Lemma heard_ext u c c' : ext c c' → heard u c → heard u c'.
Proof. intros [_ _ [l E]] [seq H]. exists seq. rewrite E. set_solver. Qed.

(** A payload that is sealed and not yet written. *)
Definition sealed_for (env : Envelope) (payload : bytes) (c : Client) : Prop :=
  ∃ i k plain sf, k ∈ known c ∧ in_width 64 (env_Seq env) ∧ Marshal env = Some plain ∧
    Seal i k plain (cl_sid c0) self = Ok sf ∧ EncodePayload KindSealed sf = Ok payload.

Lemma sealed_ext env payload c c' : ext c c' → sealed_for env payload c → sealed_for env payload c'.
Proof. intros [_ Hk _] (i & k & plain & sf & Hin & H). exists i, k, plain, sf. set_solver. Qed.

Lemma fixed_sid c : inv c → fx_sid (fixed_of c) = cl_sid c0 ∧ fx_self (fixed_of c) = self.
Proof. intros [_ [-> _ _ _ _ _] _ _ _ _]. done. Qed.

Lemma numbers_same svc c c' : view c' = view c → numbers svc c' = numbers svc c.
Proof. intros E. unfold numbers. by rewrite E. Qed.

Lemma numbers_frame svc c c' env :
  cl_events (view c') = cl_events (view c) ++ [Frame self env] →
  numbers svc c' = numbers svc c ++
    (if bool_decide (env_ServiceID env = svc) then [env_Seq env] else []).
Proof. intros E. unfold numbers. rewrite E, omap_app. simpl. by case_bool_decide. Qed.

Hypothesis writes : ∀ n, conn_write n = true.

Lemma writeFrame_writes `{Cbor T} c t (body : T) :
  writeFrame c t body = match Encode t body with
  | Err e => (c, Err (WireError e))
  | Ok f => (put_sent (put_writes c (cl_writes c + 1)) (cl_sent c ++ [f]), Ok tt)
  end.
Proof. unfold writeFrame. rewrite writes. by destruct (Encode t body). Qed.

(** A goroutine that uses the services [P], among which [O] are its alone. *)
Section Speaker.
Variables P O : string → Prop.

Record undisturbed (c c' : Client) : Prop := {
  un_ext : ext c c';
  un_own : ∀ svc, O svc → quiet_on svc c c' }.

#[local] Instance undisturbed_preorder : PreOrder undisturbed.
Proof.
  split; [intros c; by split|]. intros c1 c2 c3 [A1 A2] [B1 B2]. split; [by etrans|].
  intros svc Hs. destruct (A2 svc Hs), (B2 svc Hs). split; congruence.
Qed.

Abbreviation wp_sender := (wp inv undisturbed (speaks P)).

Lemma sender_bind {A B} (p : prog Client A) (k : A → prog Client B) Q c :
  inv c → wp_sender p (λ a, wp_sender (k a) Q) c → wp_sender (p ≫= k) Q c.
Proof. apply wp_mbind, _. Qed.

(** One of its services, its last number, and those the member has seen. *)
Variable s : string.
Definition track (n : N) (ns : list N) (c : Client) : Prop :=
  O s → default 0 (cl_seqs c !! s) = n ∧ numbers s c = ns.

Lemma track_rely n ns c c' : undisturbed c c' → track n ns c → track n ns c'.
Proof. intros [_ Hq] Ht Ho. destruct (Hq s Ho) as [-> ->]. by apply Ht. Qed.

Lemma track_same n ns c c' :
  cl_seqs c' = cl_seqs c → view c' = view c → track n ns c → track n ns c'.
Proof. intros Es Ev Ht Ho. rewrite Es, (numbers_same _ _ _ Ev). by apply Ht. Qed.
(** a reconnect is invisible to the peers.  When the resume request goes out
    and the relay answers with an accepting JoinResult, behind whatever session
    traffic was buffered before it, the client is who it was: identifier,
    session, role, keys, idea of the host and, above all, the sequence number of
    every service; only the event stream is new and the reclaim token may be
    replaced.  When the request cannot be written, that error is returned and
    nothing is read. *)
Theorem reconnect_preserves c noise f jr rest :
  Forall (racing MsgJoinResult) noise → cbor_wf jr → Encode MsgJoinResult jr = Ok f →
  jr_OK jr = true →
  let '(c', res) := Reconnect c (noise ++ Some f :: rest) in
  match (writeFrame c MsgResumeSession
           (mkResumeSession (cl_sid c) (cl_self c) (cl_resumeToken c))).2 with
  | Ok _ =>
      res = Some (Ok tt, rest) ∧ cl_events c' = [] ∧ key_state c' = key_state c ∧
      cl_pairwise c' = cl_pairwise c ∧ cl_joiners c' = cl_joiners c ∧
      cl_resumeToken c' = if bool_decide (jr_ResumeToken jr = []) then cl_resumeToken c
                          else jr_ResumeToken jr
  | Err e => res = Some (Err e, noise ++ Some f :: rest) ∧ core c' = core c
  end.
Proof.
  intros Hn Hwf He Hok. destruct (frame_reads MsgJoinResult jr f Hwf He) as (raw & Hr & Hb).
  unfold Reconnect.
  destruct (writeFrame_cases c MsgResumeSession
    (mkResumeSession (cl_sid c) (cl_self c) (cl_resumeToken c)))
    as [(f1 & _ & _ & ->)|(e & w & ->)]; [|done].
  rewrite awaitReply_skips by done. cbn [awaitReply]. rewrite Hr, bool_decide_eq_true_2 by done.
  rewrite Hb, Hok. simpl negb. cbn iota. by case_bool_decide.
Qed.
End Keys.
(** The others. *)
Definition follows (m m' : Mux) (s : ParticipantID) : Prop :=
  identity (mx_client m') = (tr_Self (mx_client m), s, tr_Role (mx_client m)) ∧
  ct_ctx (mx_ctl m') = context_of (mx_client m') ∧ mux_ok m' ∧ same_rest m m'.

Lemma assumeHost_spec m left :
  let m' := assumeHost m left in
  identity (mx_client m') = identity (mx_client m) ∧ mx_services m' = mx_services m ∧
  ct_ctx (mx_ctl m') = ct_ctx (mx_ctl m) ∧
  ct_roster (mx_ctl m') = <[cx_Self (ct_ctx (mx_ctl m)) := RoleHost]> (delete left (ct_roster (mx_ctl m)))
  ∧ same_rest m m'.
Proof.
  unfold assumeHost. set (m1 := put_ctl m _).
  destruct (announce_fields m1) as (-> & -> & -> & H4 & H5). split; [done|].
  split; [done|]. split; [done|]. split; [done|]. by split.
Qed.

Lemma migrate_promoted m p left s :
  mux_ok m → tr_promoter = Some p → s = tr_Self (mx_client m) → is_Some (candidates m left !! s) →
  let m1 := put_client m (pm_RotateForMigration p (pm_BecomeHost p (mx_client m))) in
  let m2 := for_services (attach_one (context_of (mx_client m1))) m1 in
  let m3 := assumeHost (for_services promote_one m2) left in
  let m4 := put_client m3 (pm_ClaimHost p (mx_client m3)) in
  promoted_to m (mux_emit m4 (Promoted (tr_Self (mx_client m4)))) left s.
Proof.
  intros Hok Hp Hself Hin m1 m2 m3 m4.
  destruct (promoter_identity p Hp) as (HB & _ & HC & HR & _).
  assert (identity (mx_client m1) = (s, s, RoleHost)) as I1 by (simpl; by rewrite HR, HB, Hself).
  destruct (attach_spec (context_of (mx_client m1)) m1 Hok) as (A1 & A2 & A3 & _ & A5).
  fold m2 in A1, A2, A3, A5. rewrite (context_identity _ _ _ _ I1) in A2.
  destruct (promote_spec m2 A3) as (P1 & P2 & P3 & _ & P5).
  destruct (assumeHost_spec (for_services promote_one m2) left) as (N1 & N2 & N3 & N4 & N5).
  fold m3 in N1, N2, N3, N4, N5.
  destruct (emit_fields m4 (Promoted (tr_Self (mx_client m4)))) as (E1 & E2 & E3 & E4 & E5).
  unfold promoted_to, same_rest, mux_ok. rewrite E1, E2, E3, E4, E5. simpl.
  rewrite HC, N1, N2, N3, N4, P1, P2, A1, A2. destruct N5 as [-> ->], P5 as [-> ->], A5 as [-> ->].
  split; [done|]. split; [done|]. split; [|by split]. simpl. unfold candidates in *.
  rewrite delete_insert_ne, insert_insert_eq; [done|]. intros ->.
  destruct Hin as [r Hr]. by rewrite lookup_delete_eq in Hr.
Qed.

──────────────────────────────

Each line from the top of the entries above through the line containing "Proof. intros [_ [->" must be transcribed exactly, and no other line may appear.

### Finished exercise
Lemma heard_ext u c c' : ext c c' → heard u c → heard u c'.
Proof. intros [_ _ [l E]] [seq H]. exists seq. rewrite E. set_solver. Qed.

(** A payload that is sealed and not yet written. *)
Definition sealed_for (env : Envelope) (payload : bytes) (c : Client) : Prop :=
  ∃ i k plain sf, k ∈ known c ∧ in_width 64 (env_Seq env) ∧ Marshal env = Some plain ∧
    Seal i k plain (cl_sid c0) self = Ok sf ∧ EncodePayload KindSealed sf = Ok payload.

Lemma sealed_ext env payload c c' : ext c c' → sealed_for env payload c → sealed_for env payload c'.
Proof. intros [_ Hk _] (i & k & plain & sf & Hin & H). exists i, k, plain, sf. set_solver. Qed.

Lemma fixed_sid c : inv c → fx_sid (fixed_of c) = cl_sid c0 ∧ fx_self (fixed_of c) = self.
Proof. intros [_ [-> _ _ _ _ _] _ _ _ _]. done. Qed.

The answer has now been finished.